■ **Exercise directions**
Only certain lines below are wanted: those starting at the line containing "the last pointer" and ending at the line containing "Definition O_PATH : Z := 2097152.", both included, each retyped exactly.
┌─ The data
Fixpoint prepare_refs (admitted : Z -> bool) (refs : gmap Z Z) (entries : counted)
    : result (list PreparedRef) :=
  match entries with
  | [] => Ok []
  | (h, n) :: entries' =>
      let? total := ok_or (checked_add u32_max (default 1 (refs !! h)) n) EOVERFLOW in
      let? fresh := (match refs !! h with
                     | Some _ => Ok false
                     | None => if admitted h then Ok true else Err ENOMEM
                     end) in
      let? rest := prepare_refs admitted refs entries' in
      Ok (mkPreparedRef h total fresh :: rest)
  end.

(** [PreparedHostHandleRefs::prepare], given the host handles of the
    descriptions that the child inherits. *)
Definition prepare_host_handle_refs (size : Z) (mem : Memory) (admitted : Z -> bool)
    (refs : gmap Z Z) (inherited : list Z) : option (result (list PreparedRef)) :=
  match try_with_capacity size mem (lenZ inherited) with
  | None => None
  | Some (Err e) => Some (Err e)
  | Some (Ok buffer) =>
      match extend_from_slice (map (fun h => (h, 1)) inherited) buffer with
      | None => None
      | Some (filled, _) =>
          Some (let? entries := merge_runs (sort_by_key (values filled)) [] in
                prepare_refs admitted refs entries)
      end
  end.
(* ===== verification/Ofd.v ===== *)
(** * Open file descriptions (crates/runtime-core/src/ofd.rs)

    A process has a table of open file descriptions; descriptors name its
    slots. What POSIX calls the open file description, one offset, one set of
    status flags and one owner seen by every descriptor of it in every process,
    is a cell shared by counted pointers ([IoRc]). The model keeps the cells in
    a heap beside the tables, with the strong count of each, so that sharing
    by dup, fork, spawn and messages is aliasing of a location and the drop of
    the last pointer is a step that can be observed. *)

From S2P Require Import Prelude Lock Fd IoBuffer OfdRefs.

(** ** Data *)

Inductive FileType : Type :=
  | Regular | Directory | Pipe | CharDevice | Socket | EventFd | Epoll | TimerFd
  | SignalFd | MemFd | PtyMaster | PtySlave | PcmPlayback.

#[global] Instance FileType_eq_dec : EqDecision FileType.
Proof. solve_decision. Defined.

Definition O_APPEND : Z := 1024.
Definition O_NONBLOCK : Z := 2048.
Definition O_PATH : Z := 2097152.
Definition SETFL_MODIFIABLE : Z := Z.lor O_APPEND O_NONBLOCK.
Definition PROCFS_DIR_HANDLE : Z := -150.
Definition DEVFS_DIR_HANDLE : Z := -160.

(** The graphics state of a render node or card. *)
Record CmdbufBinding : Type := mkCmdbuf { addr : Z; cmdbuf_len : Z; submit_seq : Z }.

Record GlState : Type := mkGlState {
  initialized : bool;
  context_id : option Z;
  surface_id : option Z;
  current : bool;
  cmdbuf : option CmdbufBinding;
}.

Record PrimeBoState : Type := mkPrimeBo { bo_id : Z; cookie : Z }.

Record DriFdState : Type := mkDriFd {
  handles : gmap Z Z;          (** GEM handle to buffer object *)
  next_handle : Z;
  gl : option GlState;
}.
└─
■ **Response to this task**
    the last pointer is a step that can be observed. *)

From S2P Require Import Prelude Lock Fd IoBuffer OfdRefs.

(** ** Data *)

Inductive FileType : Type :=
  | Regular | Directory | Pipe | CharDevice | Socket | EventFd | Epoll | TimerFd
  | SignalFd | MemFd | PtyMaster | PtySlave | PcmPlayback.

#[global] Instance FileType_eq_dec : EqDecision FileType.
Proof. solve_decision. Defined.

Definition O_APPEND : Z := 1024.
Definition O_NONBLOCK : Z := 2048.
Definition O_PATH : Z := 2097152.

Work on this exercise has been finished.